The other title published in Spanish, on the shore (Polyhedro, 2001), is a book closest to the contemporary world.
His protagonist was a man who arrived from an Indian Ocean Island to Gattwick, with a simple suitcase in which there was nothing more than incense.
In London he would have crossed with another emigrant who was important in his past and that he will shape his experience of migration.
It is that issue that connects with the argument of the jury, which has related the prize with “its intransigent and compassionate penetration in the effects of colonialism and the fate of the refugee in the abyss between cultures and continents.”

“The interesting thing about the shore is that it shows the refugee in all the complexity of the stories it takes. Stories that can be centuries and come from Asia or from the Caribbean … A key in the books of Gurnah is that it shows
The cosmopolitan tradition of Africa.
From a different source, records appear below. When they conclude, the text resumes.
(** C22: the encryption header. What [encrypt] writes at the start of a file makes [decrypt] return the same
    cipher stream, for any provider that gives a stream for the headers it makes; an encrypted file is
    not opened without a provider, nor when the checksum of its decrypted header is another; a file without
    encryption is opened with or without a provider. *)
Theorem encryption_header_roundtrip {E C O I} `{EncryptionProviderSpec E C} `{DataOutputSpec O} `{DataInputSpec I}
    (crc : list Z -> Z) (filename : list Z) (out : O) (Hcrc : forall l, is_word 32 (crc l)) (Hout : out_ok out) :
  (forall e, provider_ok e -> exists c out' header,
     file_encrypt crc filename (Some e) out = Some (Done (Some c, out')) /\ stream_ok c /\ out_ok out' /\
     written out' = written out ++ header /\
     forall (in_ : I) (rest : list Z), in_ok in_ -> remaining in_ = header ++ rest ->
       (exists in', file_decrypt crc filename (Some e) in_ = Some (Done (Some c, in')) /\ in_ok in' /\ remaining in' = rest) /\
       file_decrypt (E := E) (C := C) crc filename None in_ = Some (Thrown (index_error "Failed to open encrypted file without cipher")) /\
       forall crc', (forall l, crc' l <> crc l) ->
         file_decrypt crc' filename (Some e) in_ = Some (Thrown (index_error "Invalid ecryption header"))) /\
  exists out' header, file_encrypt (E := E) (C := C) crc filename None out = Some (Done (None, out')) /\
    written out' = written out ++ header /\
    forall (in_ : I) (rest : list Z) (e : option E), in_ok in_ -> remaining in_ = header ++ rest ->
      exists in', file_decrypt (C := C) crc filename e in_ = Some (Done (None, in')) /\ in_ok in' /\ remaining in' = rest.
Proof.
  split.
  - intros e He. destruct (header_length_spec e He) as [Hpos Hlen].
    destruct (create_header_spec filename e He) as (h & c & h' & E1 & Hh & E2 & Hc). pose proof (block_size_spec c Hc) as Hbs.
    destruct (write_string_spec h out Hout ltac:(lia)) as [Ho1 Hw1].
    destruct (out_iter_spec (VInt.vwrite64 (crc h')) (write_string h out) Ho1) as [Ho2 Hw2].
    eexists c, (write_vlong (crc h') (write_string h out)), (string_bytes h ++ VInt.vwrite64 (crc h')).
    split; [|split; [done|split; [done|split; [by rewrite app_assoc, <-Hw1|]]]].
    { unfold file_encrypt. rewrite decide_False by lia. rewrite E1, bind_lift. cbn [negb]. rewrite bind_check.
      rewrite E2, bind_lift. by rewrite bool_decide_false by lia. }
    intros in_ rest Hin Hr. rewrite <-app_assoc in Hr.
    destruct (read_string_spec h _ in_ Hin ltac:(lia) Hr) as (in1 & R1 & Hin1 & Hr1).
    assert (is_word 64 (crc h')) as Hw64 by (pose proof (Hcrc h') as Hw; unfold is_word in *; lia).
    destruct (read_vlong_spec _ _ _ Hin1 Hw64 Hr1) as (in2 & R2 & Hin2 & Hr2).
    assert (forall crc', file_decrypt crc' filename (Some e) in_ =
      if crc' h' =? crc h' then Some (Done (Some c, in2)) else Some (Thrown (index_error "Invalid ecryption header"))) as Hdec.
    { intros crc'. unfold file_decrypt. rewrite R1, bind_lift. rewrite decide_False by lia.
      rewrite bool_decide_false by (intros Hne; apply Hne; exact Hh). rewrite bind_check, E2, bind_lift.
      rewrite bool_decide_false by lia. rewrite bind_check, R2, bind_lift. by destruct (crc' h' =? crc h'). }
    split; [|split].
    + exists in2. rewrite Hdec, Z.eqb_refl. done.
    + unfold file_decrypt. rewrite R1, bind_lift. by rewrite decide_False by lia.
    + intros crc' Hne. rewrite Hdec. destruct (Z.eqb_spec (crc' h') (crc h')) as [Eq|]; [by apply Hne in Eq|done].
  - exists (write_string [] out), (string_bytes []). split; [done|]. split; [by apply write_string_spec|].
    intros in_ rest e Hin Hr. destruct (read_string_spec [] _ in_ Hin ltac:(done) Hr) as (in1 & R1 & Hin1 & Hr1).
    exists in1. split; [|done]. unfold file_decrypt. rewrite R1, bind_lift. done.
Qed.
(* ===== verification/BitPacking.v ===== *)
(** Bit packing: the block codecs of [core/utils/bit_packing.cpp] and [bit_packing.hpp] (Module
    [packed]).

    A block of [W] words of [W] bits ([W] = 32 or 64) whose values need [N] bits is stored as [N] words.
    The source unrolls the loop over the [W] values of a block; [fastpack_steps] and [fastunpack_steps]
    run the unrolled steps in order.  An access outside the arrays is [None]. *)
From S2P Require Import Prelude BitUtils BytesIO.

(** ** Radix [2^w] digits, least significant first *)

Fixpoint digits_value (w : Z) (l : list Z) : Z :=
  match l with [] => 0 | x :: l => Z.lor x (Z.shiftl (digits_value w l) w) end.
Fixpoint digits (w : Z) (n : nat) (x : Z) : list Z :=
  match n with O => [] | S n => wrap w x :: digits w n (Z.shiftr x w) end.

Module packed.

(** *** Packing *)

(** [*(out + k) |= x] *)
Definition word_or (k x : Z) (out : list Z) : option (list Z) :=
  w ← out !! Z.to_nat k; Some (<[Z.to_nat k := Z.lor w x]> out).

(** [n] unrolled steps of [fastpack<N>], the first with number [j]; [o] is the index of [out]. *)
Fixpoint fastpack_steps (W N : Z) (n : nat) (j o : Z) (in_ out : list Z) : option (list Z) :=
  match n, in_ with
  | O, _ => Some out
  | S n, v :: in_ =>
      out ← word_or o ((v mod 2 ^ N) <<[W] ((N * j) mod W)) out;
      match n with
      | O => Some out
      | S _ =>
          if (N * (j + 1)) mod W <? (N * j) mod W then
            out ← word_or (o + 1) (Z.shiftr (v mod 2 ^ N) (N - (N * (j + 1)) mod W)) out;
            fastpack_steps W N n (j + 1) (o + 1) in_ out
          else fastpack_steps W N n (j + 1) o in_ out
      end
  | S _, [] => None
  end.

(** [fastpack<N>], of [W] unrolled steps; [fastpack<W>] copies the block. *)
Definition fastpack (W N : Z) (in_ out : list Z) : option (list Z) :=
  if N =? W then
    if decide (Z.to_nat W <= length in_ /\ Z.to_nat W <= length out)%nat
    then Some (take (Z.to_nat W) in_ ++ drop (Z.to_nat W) out) else None
  else fastpack_steps W N (Z.to_nat W) 0 0 in_ out.
Definition fastpack_32 := fastpack 32.
Definition fastpack_64 := fastpack 64.

(** [pack_block]: the switch over [bit]; the default case leaves [out]. *)
Definition pack_block (W : Z) (in_ out : list Z) (bit : Z) : option (list Z) :=
  if (1 <=? bit) && (bit <=? W) then fastpack W bit in_ out else Some out.
Definition pack_block_32 := pack_block 32.
Definition pack_block_64 := pack_block 64.

(** *** Unpacking *)

(** [n] unrolled steps of [fastunpack<N>], the first with number [j]; [o] is the index of [in]. *)
Fixpoint fastunpack_steps (W N : Z) (n : nat) (j o : Z) (in_ : list Z) : option (list Z) :=
  match n with
  | O => Some []
  | S n =>
      w ← in_ !! Z.to_nat o;
      let x := Z.shiftr w ((N * j) mod W) mod 2 ^ N in
      match n with
      | O => Some [x]
      | S _ =>
          if (N * (j + 1)) mod W <? (N * j) mod W then
            w' ← in_ !! Z.to_nat (o + 1);
            rest ← fastunpack_steps W N n (j + 1) (o + 1) in_;
            Some (Z.lor x ((w' mod 2 ^ ((N * (j + 1)) mod W)) <<[W] (N - (N * (j + 1)) mod W)) :: rest)
          else
            rest ← fastunpack_steps W N n (j + 1) o in_;
            Some (x :: rest)
      end
  end.

Definition fastunpack (W N : Z) (in_ : list Z) : option (list Z) :=
  if N =? W then
    if decide (Z.to_nat W <= length in_)%nat then Some (take (Z.to_nat W) in_) else None
  else fastunpack_steps W N (Z.to_nat W) 0 0 in_.
Definition fastunpack_32 := fastunpack 32.
Definition fastunpack_64 := fastunpack 64.

(** [unpack_block]: the block written over [out]; the default case leaves [out]. *)
Definition unpack_block (W : Z) (in_ out : list Z) (bit : Z) : option (list Z) :=
  if (1 <=? bit) && (bit <=? W) then
    block ← fastunpack W bit in_; Some (block ++ drop (length block) out)
  else Some out.
Definition unpack_block_32 := unpack_block 32.
Definition unpack_block_64 := unpack_block 64.

(** *** Random access *)

(** [fastpack_at<N, I>] *)
Definition fastpack_at_NI (W N I : Z) (in_ : list Z) : option Z :=
  if ((N * (I + 1)) mod W <? (N * I) mod W) && (1 + N * I / W <? N) then
    a ← in_ !! Z.to_nat (N * I / W);
    b ← in_ !! Z.to_nat (1 + N * I / W);
    Some (Z.lor (Z.shiftr a ((N * I) mod W) mod 2 ^ N)
                ((b mod 2 ^ ((N * (I + 1)) mod W)) <<[W] (N - (N * (I + 1)) mod W)))
  else
    a ← in_ !! Z.to_nat (N * I / W);
    Some (Z.shiftr a ((N * I) mod W) mod 2 ^ N).

(** [fastpack_at<N>]: the switch over [i] *)
Definition fastpack_at_N (W N : Z) (in_ : list Z) (i : Z) : option Z :=
  if N =? W then in_ !! Z.to_nat i
  else if i <? W then fastpack_at_NI W N i in_ else Some 0.
Definition fastpack_at_N_32 := fastpack_at_N 32.
Definition fastpack_at_N_64 := fastpack_at_N 64.

(** [fastpack_at]: the switch over [bits] *)
Definition fastpack_at (W : Z) (in_ : list Z) (i bits : Z) : option Z :=
  if (1 <=? bits) && (bits <=? W) then fastpack_at_N W bits in_ i else Some 0.
Definition fastpack_at_32 := fastpack_at 32.
Definition fastpack_at_64 := fastpack_at 64.

(** [at] *)
Definition at_ (W : Z) (encoded : list Z) (i bit : Z) : option Z :=
  fastpack_at W (drop (Z.to_nat (bit * (i / W))) encoded) (i mod W) bit.

(** *** Sizes *)

Definition maxbits (W : Z) (vals : list Z) : Z := Math.bits_required W (foldl Z.lor 0 vals).
Definition maxbits32 := maxbits 32.
Definition maxbits64 := maxbits 64.
Definition bytes_required_32 (count bits : Z) : Z := Math.div_ceil32 (wrap 32 (count * bits)) 8.
Definition bytes_required_64 (count bits : Z) : Z := Math.div_ceil64 (wrap 64 (count * bits)) 8.
Definition blocks_required_32 (count bits : Z) : Z := Math.div_ceil32 (wrap 32 (count * bits)) (8 * 4).
Definition blocks_required_64 (count bits : Z) : Z := Math.div_ceil64 (wrap 64 (count * bits)) (8 * 8).
Definition items_required (count : Z) : Z := wrap 32 (32 * Math.div_ceil32 count 32).
Definition iterations_required (count : Z) : Z := items_required count / 32.
Definition max_value (w bits : Z) : Z := if bits =? w then 2 ^ w - 1 else ~[w] (wrap w (-1) <<[w] bits).

(** *** Sequences of blocks: [for (; first < last; first += W, out += bit)] *)

(** The iterations of the loop over [n] values *)
Definition blocks (W : Z) (n : nat) : nat := Z.to_nat ((Z.of_nat n + W - 1) / W).
Fixpoint pack_blocks (W : Z) (blocks : nat) (first out : list Z) (bit : Z) : option (list Z) :=
  match blocks with
  | O => Some out
  | S blocks =>
      out ← pack_block W first out bit;
      rest ← pack_blocks W blocks (drop (Z.to_nat W) first) (drop (Z.to_nat bit) out) bit;
      Some (take (Z.to_nat bit) out ++ rest)
  end.
Definition pack (W : Z) (first out : list Z) (bit : Z) : option (list Z) :=
  pack_blocks W (blocks W (length first)) first out bit.
Definition pack_32 := pack 32.
Definition pack_64 := pack 64.

Fixpoint unpack_blocks (W : Z) (blocks : nat) (first in_ : list Z) (bit : Z) : option (list Z) :=
  match blocks with
  | O => Some first
  | S blocks =>
      first ← unpack_block W in_ first bit;
      rest ← unpack_blocks W blocks (drop (Z.to_nat W) first) (drop (Z.to_nat bit) in_) bit;
      Some (take (Z.to_nat W) first ++ rest)
  end.

Definition unpack (W : Z) (first in_ : list Z) (bit : Z) : option (list Z) :=
  unpack_blocks W (blocks W (length first)) first in_ bit.
Definition unpack_32 := unpack 32.
Definition unpack_64 := unpack 64.
(** Visiting a stored block reads its bytes and visits its first [size] values. *)
Lemma visit_block_spec {S} `{DataInputSpec S} k decoded base a packed_ size s r :
  good_block w k decoded -> hd 0 decoded = 0 ->
  Z.of_nat (k * Z.to_nat (bits_of w)) * bits_of w + 64 < 2 ^ 32 ->
  is_word (bits_of w) base -> is_word (bits_of w) a -> (size <= length decoded)%nat ->
  Forall (is_word (bits_of w)) packed_ -> (length decoded <= length packed_)%nat -> in_ok s ->
  remaining s = var_bytes w base ++ var_bytes w a ++ block_bytes (big_endian p) w decoded ++ r ->
  exists s', avg.visit_block p w s (Z.of_nat (k * Z.to_nat (bits_of w))) size packed_ =
      Some (avg.visit w base a (take size decoded), s') /\ in_ok s' /\ remaining s' = r.
Proof.
  intros Hg Hhd Hfit Hbase Ha Hsz Hp Hle Hs Hr. pose proof Hg as (Hl & Hk & Hsize & Hd). unfold avg.visit_block.
  pose proof (read_var_spec w base _ s Hs Hbase Hr) as (s1 & -> & Hs1 & Hr1). cbn [mbind option_bind].
  pose proof (read_var_spec w a _ s1 Hs1 Ha Hr1) as (s2 & -> & Hs2 & Hr2). cbn [mbind option_bind].
  unfold block_bytes in Hr2. cbv zeta in Hr2. rewrite (block_words w k) in Hr2 by done.
  destruct (forallb _ decoded) eqn:Eq.
  - rewrite Hhd in *. pose proof (read_vint_spec 0 (var_bytes w 0 ++ r) s2) as Hv.
    destruct (Hv Hs2 ltac:(done) Hr2) as (s3 & -> & Hs3 & Hr3). cbn [mbind option_bind].
    change (bitpack.ALL_EQUAL =? 0) with true. cbv iota. unfold avg.visit_block_rl.
    assert (is_word (bits_of w) 0) as Hz by by destruct w.
    pose proof (read_var_spec w 0 r s3 Hs3 Hz Hr3) as (s4 & -> & Hs4 & Hr4). cbn [mbind option_bind].
    rewrite Z.add_0_r, wrap_small, repeat_visit_zero by done.
    pose proof (all_equal_replicate decoded) as Hrep. rewrite Hhd in Hrep.
    assert (take size decoded = replicate size 0) as ->; [|by exists s4].
    rewrite (Hrep Eq), take_replicate. f_equal. lia.
  - destruct (maxbits_bounds w k decoded Hg Eq) as [Hb Fb].
    remember (packed.maxbits (bits_of w) decoded) as bits.
    assert (0 <= bits < 128) as Hbits by (destruct w; cbn [bits_of] in Hb; lia).
    remember (bytes_of_words (big_endian p) w (digits (bits_of w) (k * Z.to_nat bits) (digits_value bits decoded))) as bs eqn:Ebs.
    pose proof (read_vint_spec bits (bs ++ r) s2) as Hv. rewrite vwrite32_small in Hv by done.
    destruct (Hv Hs2 ltac:(unfold is_word; lia) Hr2) as (s3 & -> & Hs3 & Hr3). cbn [mbind option_bind].
    destruct (Z.eqb_spec bitpack.ALL_EQUAL bits) as [E0|_]; [unfold bitpack.ALL_EQUAL in E0; lia|].
    rewrite blocks_required_spec by done.
    destruct (read_words p w (k * Z.to_nat bits) (digits_value bits decoded) packed_ Hp ltac:(nia)) as [Eover _].
    assert (length bs = bytes_of w * (k * Z.to_nat bits))%nat as Lbs
      by (subst bs; by rewrite bytes_of_words_length, packed.length_digits).
    destruct (read_bytes_spec (bytes_of w * (k * Z.to_nat bits)) s3 Hs3) as (E1 & E2 & E3).
    destruct (read_bytes _ s3) as [bs' s4]. cbn [fst snd] in *.
    rewrite Hr3, take_app_length' in E1 by done. rewrite Hr3, drop_app_length' in E3 by done. subst bs'.
    rewrite Ebs, Eover. unfold avg.visit_packed. rewrite (visit_packed_spec _ _ _ _ decoded); [by exists s4| |done].
    intros j Hj. pose proof (bits_of_pos w) as Hw.
    assert (Forall (is_word (bits_of w)) (digits (bits_of w) (k * Z.to_nat bits) (digits_value bits decoded) ++
      drop (k * Z.to_nat bits) packed_)) as Fall
      by (apply Forall_app; split; [apply packed.digits_words; lia|by apply Forall_drop]).
    rewrite (packed.at_value _ _ k) by (rewrite ?length_app, ?packed.length_digits; first [done|lia]).
    destruct (lookup_lt_is_Some_2 decoded j) as [v Hv']; [lia|]. rewrite Hv'. f_equal. symmetry.
    rewrite <-(stored_value (bits_of w) bits k decoded (drop (k * Z.to_nat bits) packed_)) in Hv' by done.
    rewrite packed.digits_lookup in Hv' by lia. injection Hv' as <-. by rewrite Z.add_0_l.
Qed.
End visiting.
The portrait world is not locked in itself but is full of people who come from the Middle East, from India, from Europe … this is also religion, which is a matter that usually treats ”
, explains Martín González.

Afterlives, his last novel (published in English in 2020), returns to the field of the historic novel in East Africa.
Here, the story revolves on the life of an African captured by the Schutzrupe Askari, the German colonial troops in Africa, which over the years, is reunited with the family of it.

More references to put Gurnah on the map: In 2007, the new Nobel wrote The Cambridge Companion to Salman Rushdie, an essay on the world’s author of midnight.
The conclusion, when considering the reviews of the trial, is that Gurnah recognizes himself as a relative of Rushdie, a writer who knows Western culture and takes her to her landscape in order to explain what, in the eyes of the readers
Europeans, it seems chaos.

Of the 117 awarded since this prize was established, 95 had been European or North American, that is, 80% of the total.
Among them, there have been 101 men and only 16 women.
Chinese novelist Mo Yan had been the latest no European or American award, in 2012.

After the scandal of sexual harassment and power struggle within the Swedish Academy who forced the 2018 Prize to postpone, the Agency announced that it would adjust its criteria to have greater geographical and gender diversity.
“Before we had a more Eurocentric perspective of literature, we are now looking at everyone,” said the Chief of the Nobel Committee, Anders Olsson.

Two women have been laureated in the three previous editions, the Polish novelist Olga Tokarczuk in 2018, granted with a year of delay, and the American poet Louise Glück, in 2020. In 2019, the prize was for the Austrian Peter Handke, an option
Controversy for his support to the SERBIO SLOBODAN MILOSEVIC, who faced charges for genocide when he died in 2006. The Academy insists that its laureates are chosen by their literary merits and that does not take into account nationality.